Doctor: Occasional excessive drinking will certainly damage your liver….
… & so on goes the conversation until the doctor permits Kerry to have his share of drinks. This is one example of how we always seek for a doctor’s approval to continue living our habits unperturbed and in return we do not mind “paying” for the same.
A doctor is considered next to God. Whenever a patient approaches a doctor with this faith, the doctor’s battle is almost half-won because healing begins with faith. Then the doctor needs less effort to actually treat him. The role of a doctor is indeed more human, he needs to be sensitive while using his medical sense, must do justice to the patient while being just to himself, strive for the perfect diagnosis of the patient just as he would expect for any of his close kins, and most importantly know his limits of treating and earning. Such an effective balance is more crucial especially in difficult cases where the possibility of misdiagnosing is more.
Of course, the confidence, maturity and experience that a doctor gains through years of training gives him the liberty to utilize his precious time intelligently. Eventually, he can quickly jump to the diagnosis and treatment within minutes of seeing the patient just to save time. This could even be at the cost of patient satisfaction if he is sure that someone else (an assistant) or the medicines itself would compensate for the lack of his personal attention and availability. A common case like viral fever or common cold definitely doesn’t need more than a few minutes of doctor’s attention and medications are more than enough to take care of it.
Come to think of it, a good study of psychology is also an important aspect of practicing medicine. Isn’t it an art to extract money painlessly from an already tormented soul?. On a serious note, what makes a doctor’s job noble is the very fact that they deal with suffering and help bring back a smile on the distressed face.

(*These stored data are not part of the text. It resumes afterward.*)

Definition buildELBAttributes (annotations : gmap string string) : result LoadBalancerAttributes :=
  emitInterval ←? int32Attribute annotations ServiceAnnotationLoadBalancerAccessLogEmitInterval;
  logEnabled ←? boolAnnotation annotations ServiceAnnotationLoadBalancerAccessLogEnabled;
  let bucket := textAttribute annotations ServiceAnnotationLoadBalancerAccessLogS3BucketName in
  let pfx := textAttribute annotations ServiceAnnotationLoadBalancerAccessLogS3BucketPrefix in
  draining ←? boolAnnotation annotations ServiceAnnotationLoadBalancerConnectionDrainingEnabled;
  drainingTimeout ←? int32Attribute annotations
    ServiceAnnotationLoadBalancerConnectionDrainingTimeout;
  idleTimeout ←? int32Attribute annotations ServiceAnnotationLoadBalancerConnectionIdleTimeout;
  crossZone ←? boolAnnotation annotations ServiceAnnotationLoadBalancerCrossZoneLoadBalancingEnabled;
  Ok (mkLoadBalancerAttributes (Some (mkAccessLog logEnabled emitInterval bucket pfx)) None
        (Some (mkConnectionDraining draining drainingTimeout))
        (Some (Some (default 60%Z idleTimeout))) (Some crossZone)).

Definition proxyProtocolAnnotation (annotations : gmap string string) : result bool :=
  let annotation := mapget annotations ServiceAnnotationLoadBalancerProxyProtocol in
  if negb (String.eqb annotation "") then
    if negb (String.eqb annotation "*") then
      Err (Errorf "annotation %q=%q detected, but the only value supported currently is '*'"
             [ServiceAnnotationLoadBalancerProxyProtocol; annotation])
    else Ok true
  else Ok false.

(** ** Status: the hostnames of the ingress points *)
Definition toStatus (lb : LoadBalancerDescription) : list string :=
  if negb (String.eqb (ToString (lb_DNSName lb)) "") then [ToString (lb_DNSName lb)] else [].

(** [None] is a load balancer with a name and no state. *)
Definition v2toStatus (lb : LoadBalancerV2) : option (list string) :=
  if negb (String.eqb (ToString (nlb_DNSName lb)) "") then
    code ← nlb_State lb;
    Some (if String.eqb code "active" || String.eqb code "provisioning"
          then [ToString (nlb_DNSName lb)] else [])
  else Some [].

(** [contains] (aws_fakes.go) *)
Definition contains (haystack : list string) (needle : string) : bool :=
  existsb (String.eqb needle) haystack.

(** The source blocks, with the defaults. *)
Definition withDefaultRanges (apiService : Service) (cidrs : list string) : list string :=
  let cidrs := if length cidrs =? 0 then ["0.0.0.0/0"] else cidrs in
  if serviceRequestsIPv6 apiService && negb (contains cidrs "::/0") then cidrs ++ ["::/0"] else cidrs.

Definition isInternal (annotations : gmap string string) : bool :=
  let internalAnnotation := mapget annotations ServiceAnnotationLoadBalancerInternal in
  if String.eqb internalAnnotation "false" then false
  else negb (String.eqb internalAnnotation "").

Section load_balancer.
Context {GR : GoRange} {GS : GoSort}.
(** What [url.Parse] decides on rare authorities; [servicehelpers.GetLoadBalancerSourceRanges];
    how often a deletion is polled before its deadline. *)
Context (odd_authority : string → bool)
  (GetLoadBalancerSourceRanges : Service → result (gset string)) (polls : nat).

(** [findInstancesForELB] and [getLoadBalancerSubnets] on the caches; the times are those of
    the check and of a new snapshot. *)
Definition findInstances (c : Cloud) (clock : Z * Z) (nodes : list Node)
    (annotations : gmap string string) : method (gmap string Instance_) := λ s,
  let! (r, snapshot) := findInstancesForELB odd_authority c clock.1 clock.2 nodes annotations
    (cs_instances s) in
  Ret (r, mkCaches snapshot (cs_zones s)).

Definition findSubnetsOf (c : Cloud) (service : Service) (internalELB : bool) : method (list string) := λ s,
  let! (r, zones) := getLoadBalancerSubnets c (cs_zones s) service internalELB in
  Ret (r, mkCaches (cs_instances s) zones).

(** ** Network load balancers *)
Definition cleanupDetachedGroups (c : Cloud) (loadBalancerName : string)
    (existingLB : option LoadBalancerV2) (securityGroupIDs : list string) : prog awsE (result unit) :=
  match existingLB with
  | Some lb =>
     let currentSGSet : gset string := list_to_set (elems (nlb_SecurityGroups lb)) in
     let expectedSGSet : gset string := list_to_set securityGroupIDs in
     let detachedSGs := range_set (currentSGSet ∖ expectedSGSet) in
     if (0 <? length (elems (nlb_SecurityGroups lb))) && (0 <? length detachedSGs) then
       let! _ := removeOwnedSecurityGroups polls c loadBalancerName detachedSGs in Ret (Ok tt)
     else Ret (Ok tt)
  | None => Ret (Ok tt)
  end.

Definition ensureNLB (c : Cloud) (clusterName : string) (apiService : Service)
    (sourceRanges : gset string) (sourceCIDRs : list string) (v2Mappings : list nlbPortMapping)
    (instances : gmap string Instance_) (internalELB : bool) : method (list string) :=
  let annotations := svc_Annotations apiService in
  let* discoveredSubnetIDs := findSubnetsOf c apiService internalELB in
  if length discoveredSubnetIDs =? 0 then
    mret (Err (Errorf "could not find any suitable subnets for creating the ELB" []))
  else
  let loadBalancerName := GetLoadBalancerName apiService in
  let serviceName := mkNamespacedName (svc_Namespace apiService) (svc_Name apiService) in
  let instanceIDs := (range_map instances).*1 in
  mlift (
    let? existingLB := describeLoadBalancerv2 loadBalancerName
      else wrap "error describing load balancer %s: %w" [loadBalancerName] in
    let? (securityGroupIDs, isManagedSg) := ensureNLBSecurityGroup c clusterName apiService existingLB
      else wrap "error ensuring NLB security group: %w" [] in
    let? v2LoadBalancer := ensureLoadBalancerv2 c serviceName loadBalancerName v2Mappings instanceIDs
      discoveredSubnetIDs internalELB annotations securityGroupIDs apiService in
    let? _ := match securityGroupIDs with
      | sg :: _ =>
         if isManagedSg then
           let? _ := ensureNLBSecurityGroupRules sg sourceCIDRs v2Mappings
             else wrap "error ensuring NLB security group rules: %w" [] in
           Ret (Ok tt)
         else Ret (Ok tt)
      | [] => Ret (Ok tt)
      end in
    let? _ := cleanupDetachedGroups c loadBalancerName existingLB securityGroupIDs in
    let! ensuredSubnetIDs := no_panic (mapM id (nlb_AvailabilityZones v2LoadBalancer)) in
    if length ensuredSubnetIDs =? 0 then
      Ret (Err (Errorf "did not find ensured subnets on LB %s" [loadBalancerName]))
    else
    let? subnetCidrs := getSubnetCidrs ensuredSubnetIDs in
    let sourceRangeCidrs := withDefaultRanges apiService (range_set sourceRanges) in
    let? _ := updateInstanceSecurityGroupsForNLB c loadBalancerName instances subnetCidrs
      sourceRangeCidrs v2Mappings in
    let! status := no_panic (v2toStatus v2LoadBalancer) in
    Ret (Ok status)).

(** ** Classic load balancers *)

(** The SSL negotiation policy of the annotation, on every TLS port. *)
Definition applySSLPolicy (loadBalancer : LoadBalancerDescription) (loadBalancerName : string)
    (annotations : gmap string string) : prog awsE (result unit) :=
  match annotations !! ServiceAnnotationLoadBalancerSSLNegotiationPolicy with
  | None => Ret (Ok tt)
  | Some sslPolicyName =>
     let? _ := ensureSSLNegotiationPolicy loadBalancer sslPolicyName in
     let! ports := no_panic (getLoadBalancerTLSPorts loadBalancer) in
     each (λ port, setSSLNegotiationPolicy loadBalancerName sslPolicyName port) ports
  end.

(** The health check of the service, or the default one. *)
Definition applyHealthCheck (c : Cloud) (apiService : Service) (loadBalancer : LoadBalancerDescription)
    (loadBalancerName : string) (listeners : list ElbListener) : prog awsE (result unit) :=
  let annotations := svc_Annotations apiService in
  let cfg := c_cfg c in
  let tcpHealthCheckPort := default 0%Z (head (omap l_InstancePort listeners)) in
  let (path, healthCheckNodePort) := GetServiceHealthCheckPathPort apiService in
  if negb (String.eqb path "") then
    let healthCheckNodePort :=
      if String.eqb (mapget annotations ServiceAnnotationLoadBalancerHealthCheckPort)
           defaultHealthCheckPort
      then tcpHealthCheckPort else healthCheckNodePort in
    let? _ := ensureLoadBalancerHealthCheck loadBalancer "HTTP" healthCheckNodePort path annotations
      else (λ err, Errorf "Failed to ensure health check for localized service %v on node port %v: %q"
                     [loadBalancerName; Itoa healthCheckNodePort; Error err]) in
    Ret (Ok tt)
  else if String.eqb (cfg_HealthProbeMode cfg) ClusterServiceLoadBalancerHealthProbeModeShared then
    ensureLoadBalancerHealthCheck loadBalancer "HTTP"
      (if negb (Z.eqb (cfg_HealthProbePort cfg) 0) then cfg_HealthProbePort cfg
       else defaultKubeProxyHealthCheckPort)
      (if negb (String.eqb (cfg_HealthProbePath cfg) "") then cfg_HealthProbePath cfg
       else defaultKubeProxyHealthCheckPath) annotations
  else
    let annotationProtocol :=
      ToLower (mapget annotations ServiceAnnotationLoadBalancerBEProtocol) in
    ensureLoadBalancerHealthCheck loadBalancer
      (if String.eqb annotationProtocol "https" || String.eqb annotationProtocol "ssl"
       then "SSL" else "TCP") tcpHealthCheckPort "" annotations.

(** The rules of the managed group of a classic load balancer. *)
Definition elbPermissions (ports : list ServicePort) (ec2SourceRanges : slice IpRange) : IPPermissionSet :=
  foldl (λ permissions port,
    Insert permissions [mkIpPermission (Some (sp_Port port)) (Some (ToLower (sp_Protocol port)))
      ec2SourceRanges None None (Some (sp_Port port)) None]) (NewIPPermissionSet []) ports.

Definition ensureELB (c : Cloud) (apiService : Service) (sourceCIDRs : list string)
    (listeners : list ElbListener) (instances : gmap string Instance_) (internalELB : bool) :
    method (list string) :=
  let annotations := svc_Annotations apiService in
  let* proxyProtocol := mret (proxyProtocolAnnotation annotations) in
  let* loadBalancerAttributes := mret (buildELBAttributes annotations) in
  let* subnetIDs := findSubnetsOf c apiService internalELB in
  if length subnetIDs =? 0 then
    mret (Err (Errorf "could not find any suitable subnets for creating the ELB" []))
  else
  let loadBalancerName := GetLoadBalancerName apiService in
  let serviceName := mkNamespacedName (svc_Namespace apiService) (svc_Name apiService) in
  mlift (
    let? (securityGroupIDs, setupSg) :=
      buildELBSecurityGroupList c serviceName loadBalancerName annotations in
    match securityGroupIDs with
    | [] => Ret (Err (Errorf "[BUG] ELB can't have empty list of Security Groups to be assigned, this is a Kubernetes bug, please report" []))
    | sg :: _ =>
       let? _ := (if setupSg then
           let (ec2SourceRanges, ec2Ipv6SourceRanges) := separateIPv4AndIPv6CIDRs sourceCIDRs in
           createSecurityGroupRules sg (elbPermissions (svc_Ports apiService) ec2SourceRanges)
             ec2SourceRanges ec2Ipv6SourceRanges
         else Ret (Ok tt)) in
       let? loadBalancer := ensureLoadBalancer polls c serviceName loadBalancerName listeners subnetIDs
         securityGroupIDs internalELB proxyProtocol loadBalancerAttributes annotations in
       let! loadBalancer := no_panic loadBalancer in
       let? _ := applySSLPolicy loadBalancer loadBalancerName annotations in
       let? _ := applyHealthCheck c apiService loadBalancer loadBalancerName listeners in
       let? _ := updateInstanceSecurityGroupsForLoadBalancer c loadBalancer instances annotations false in
       let? _ := ensureLoadBalancerInstances (ToString (lb_LoadBalancerName loadBalancer))
         (lb_Instances loadBalancer) (dom instances) in
       Ret (Ok (toStatus loadBalancer))
    end).

(** ** The interface *)

(** The checks before anything is called. *)
Definition preflight (apiService : Service) : result unit :=
  let annotations := svc_Annotations apiService in
  _ ←? ensureLoadBalancerValidation apiService annotations;
  if negb (isNLB annotations) && negb (canFallbackToIPv4 apiService) then
    Err (Errorf "classic load balancer for service %s does not support IPv6" [svc_Name apiService])
  else if negb (String.eqb (svc_SessionAffinity apiService) "None") then
    Err (Errorf "unsupported load balancer affinity: %v" [svc_SessionAffinity apiService])
  else if length (svc_Ports apiService) =? 0 then
    Err (Errorf "requested load balancer with no ports" [])
  else checkMixedProtocol (svc_Ports apiService).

Some circumstances can put doctors in a real bad situation (especially in this part of the world) where a financially sound patient fools around with reasons for not paying the fees. So the doctor also has to ensure that he is not denied his dutiful wages, although he has the right to decide whether he wants to exempt people from paying him in some exceptional cases. Here lays the extra skill required by the doctor that he has to diagnose not only the illness but also the standard of living of the patient, if he desires to live decently.
A doctor’s job can become real challenging at times while dealing with the vast diversity of souls spread across this funny world. Just imagine their eccentric hues when they are at the worst in ill-health. Thanks to the OTC doctors who add to their misery by dispensing drugs that further worsen their symptoms.
Some patients can be very high-spirited and they teach you a life’s lesson within those few minutes of consultation. They know, understand what you say and don’t even expect an additional word of prognostic evidence from you. Some can be equally bothersome and keep repeating over and over the same symptoms and impatiently demand assurance of a lifetime in just one visit. I guess they want you to agree that you can’t smile all the time, they can easily irk you, and make your proud journey (medical achievements) suddenly look so insignificant.
New doctors need to make an effort initially to learn the tricks of the trade. They need to be calm, dynamic and should always wear a welcome smile (with hidden emotions of happiness on seeing some anguished influxes). A loose word here and there and you lose it all. You need to behave like an Almighty and be ready for the instant quiz being thrown at you. A minute’s delay and your certificates can’t save you.
With the general awareness of health increasing, a little bit of education about the disease has become essential these days. A patient who approaches you needs not only medicines or counseling but also the moral support which he wouldn’t always get from his family. A doctor’s word means a lot to the patient.
Introducing humor is also very important while treating the patient, because a doctor lamenting along with the patient would definitely not create a positive impact on his illness. A certain distance has to be maintained amongst these two entities to bring out the best in them. Too much familiarity and too much of involvement on the doctor’s part can be harmful to both and mainly the profession.
That’s all I have to share now as I hear the fat lady sing. Again, hat’s off to the management skills of the doctor and great is the consumer – the patient who compels the doctor to become so versatile.